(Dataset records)
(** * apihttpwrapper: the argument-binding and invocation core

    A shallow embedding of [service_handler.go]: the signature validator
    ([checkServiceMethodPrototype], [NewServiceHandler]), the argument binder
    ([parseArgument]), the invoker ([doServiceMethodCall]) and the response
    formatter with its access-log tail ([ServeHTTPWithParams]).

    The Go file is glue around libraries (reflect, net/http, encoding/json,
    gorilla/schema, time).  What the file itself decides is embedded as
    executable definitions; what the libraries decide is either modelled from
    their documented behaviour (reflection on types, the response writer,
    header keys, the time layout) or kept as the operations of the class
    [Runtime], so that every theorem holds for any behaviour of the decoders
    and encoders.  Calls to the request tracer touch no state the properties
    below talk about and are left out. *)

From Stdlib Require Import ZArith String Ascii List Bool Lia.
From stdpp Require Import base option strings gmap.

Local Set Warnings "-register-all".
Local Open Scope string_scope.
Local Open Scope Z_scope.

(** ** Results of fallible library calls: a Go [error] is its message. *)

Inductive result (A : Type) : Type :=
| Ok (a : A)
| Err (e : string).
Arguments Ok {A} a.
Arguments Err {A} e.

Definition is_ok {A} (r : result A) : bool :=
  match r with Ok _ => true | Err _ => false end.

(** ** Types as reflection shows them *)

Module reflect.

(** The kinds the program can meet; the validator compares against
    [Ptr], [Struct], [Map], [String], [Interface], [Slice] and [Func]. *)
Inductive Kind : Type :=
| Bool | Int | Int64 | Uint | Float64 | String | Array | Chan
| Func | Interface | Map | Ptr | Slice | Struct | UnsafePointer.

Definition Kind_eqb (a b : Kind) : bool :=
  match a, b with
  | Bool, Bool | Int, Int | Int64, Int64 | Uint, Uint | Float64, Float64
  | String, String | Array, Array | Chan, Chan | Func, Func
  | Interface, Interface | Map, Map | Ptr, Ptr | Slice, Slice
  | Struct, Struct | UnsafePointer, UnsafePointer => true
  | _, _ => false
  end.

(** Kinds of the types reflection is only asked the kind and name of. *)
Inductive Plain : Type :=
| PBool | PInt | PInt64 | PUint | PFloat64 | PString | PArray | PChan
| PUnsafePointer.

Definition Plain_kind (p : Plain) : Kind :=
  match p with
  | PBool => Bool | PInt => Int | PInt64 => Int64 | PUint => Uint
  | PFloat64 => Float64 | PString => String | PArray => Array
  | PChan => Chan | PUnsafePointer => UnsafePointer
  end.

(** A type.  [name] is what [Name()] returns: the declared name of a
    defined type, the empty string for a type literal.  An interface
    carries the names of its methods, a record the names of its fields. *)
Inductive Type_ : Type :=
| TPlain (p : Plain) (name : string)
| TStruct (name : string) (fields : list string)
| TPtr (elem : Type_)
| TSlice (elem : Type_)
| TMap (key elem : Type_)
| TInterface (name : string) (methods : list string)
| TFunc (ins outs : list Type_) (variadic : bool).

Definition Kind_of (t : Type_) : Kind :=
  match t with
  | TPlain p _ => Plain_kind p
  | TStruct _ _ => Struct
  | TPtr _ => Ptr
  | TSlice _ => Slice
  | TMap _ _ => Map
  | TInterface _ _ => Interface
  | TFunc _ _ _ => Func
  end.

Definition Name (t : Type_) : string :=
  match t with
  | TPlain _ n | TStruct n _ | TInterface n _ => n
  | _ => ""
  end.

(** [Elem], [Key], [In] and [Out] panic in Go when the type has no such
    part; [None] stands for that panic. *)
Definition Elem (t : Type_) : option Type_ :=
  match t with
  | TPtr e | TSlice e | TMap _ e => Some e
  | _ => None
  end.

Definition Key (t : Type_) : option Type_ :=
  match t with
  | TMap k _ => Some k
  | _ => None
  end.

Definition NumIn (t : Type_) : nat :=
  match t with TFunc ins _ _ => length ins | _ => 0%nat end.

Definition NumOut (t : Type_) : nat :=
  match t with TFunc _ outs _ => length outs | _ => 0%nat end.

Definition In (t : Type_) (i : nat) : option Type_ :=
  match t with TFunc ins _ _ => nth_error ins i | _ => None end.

--

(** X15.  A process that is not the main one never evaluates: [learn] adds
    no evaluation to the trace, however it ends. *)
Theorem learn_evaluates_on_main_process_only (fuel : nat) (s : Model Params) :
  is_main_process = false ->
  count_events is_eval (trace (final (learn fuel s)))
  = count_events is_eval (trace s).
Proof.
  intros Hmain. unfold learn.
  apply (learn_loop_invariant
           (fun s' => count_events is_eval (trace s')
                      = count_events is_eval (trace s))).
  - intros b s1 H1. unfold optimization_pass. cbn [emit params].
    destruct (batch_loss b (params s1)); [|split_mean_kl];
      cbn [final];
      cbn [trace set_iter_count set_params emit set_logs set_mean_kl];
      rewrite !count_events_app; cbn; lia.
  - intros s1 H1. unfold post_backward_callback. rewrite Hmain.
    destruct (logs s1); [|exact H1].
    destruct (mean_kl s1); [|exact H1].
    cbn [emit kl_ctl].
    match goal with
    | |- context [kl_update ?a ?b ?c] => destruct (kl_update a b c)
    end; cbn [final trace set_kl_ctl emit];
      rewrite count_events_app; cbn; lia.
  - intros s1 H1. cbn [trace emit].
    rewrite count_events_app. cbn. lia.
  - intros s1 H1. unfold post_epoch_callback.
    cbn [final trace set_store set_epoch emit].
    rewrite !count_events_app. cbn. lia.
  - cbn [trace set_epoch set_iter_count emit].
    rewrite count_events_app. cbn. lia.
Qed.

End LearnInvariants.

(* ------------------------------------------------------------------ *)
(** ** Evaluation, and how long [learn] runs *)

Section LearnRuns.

==

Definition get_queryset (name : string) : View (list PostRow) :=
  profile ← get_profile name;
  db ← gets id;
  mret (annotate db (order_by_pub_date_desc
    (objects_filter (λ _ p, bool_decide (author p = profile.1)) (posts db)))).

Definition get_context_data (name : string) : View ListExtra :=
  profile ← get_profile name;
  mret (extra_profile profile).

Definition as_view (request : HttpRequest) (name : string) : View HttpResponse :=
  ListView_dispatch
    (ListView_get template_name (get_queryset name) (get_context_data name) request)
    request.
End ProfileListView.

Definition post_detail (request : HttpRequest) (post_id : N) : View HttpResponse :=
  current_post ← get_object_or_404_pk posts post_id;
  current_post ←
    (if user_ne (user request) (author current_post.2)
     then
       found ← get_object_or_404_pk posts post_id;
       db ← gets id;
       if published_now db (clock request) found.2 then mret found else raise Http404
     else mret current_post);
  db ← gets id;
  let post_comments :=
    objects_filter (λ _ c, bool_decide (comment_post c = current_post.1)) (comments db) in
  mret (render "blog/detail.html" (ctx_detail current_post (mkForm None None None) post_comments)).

• _WHAT YOU WILL DO_
Using the entries above, give back exactly the line containing "- intros b s1", the line containing "Section LearnRuns.", and every line between them, and nothing else.

• _RESULT OF THE EXERCISE_
  - intros b s1 H1. unfold optimization_pass. cbn [emit params].
    destruct (batch_loss b (params s1)); [|split_mean_kl];
      cbn [final];
      cbn [trace set_iter_count set_params emit set_logs set_mean_kl];
      rewrite !count_events_app; cbn; lia.
  - intros s1 H1. unfold post_backward_callback. rewrite Hmain.
    destruct (logs s1); [|exact H1].
    destruct (mean_kl s1); [|exact H1].
    cbn [emit kl_ctl].
    match goal with
    | |- context [kl_update ?a ?b ?c] => destruct (kl_update a b c)
    end; cbn [final trace set_kl_ctl emit];
      rewrite count_events_app; cbn; lia.
  - intros s1 H1. cbn [trace emit].
    rewrite count_events_app. cbn. lia.
  - intros s1 H1. unfold post_epoch_callback.
    cbn [final trace set_store set_epoch emit].
    rewrite !count_events_app. cbn. lia.
  - cbn [trace set_epoch set_iter_count emit].
    rewrite count_events_app. cbn. lia.
Qed.

End LearnInvariants.

(* ------------------------------------------------------------------ *)
(** ** Evaluation, and how long [learn] runs *)

Section LearnRuns.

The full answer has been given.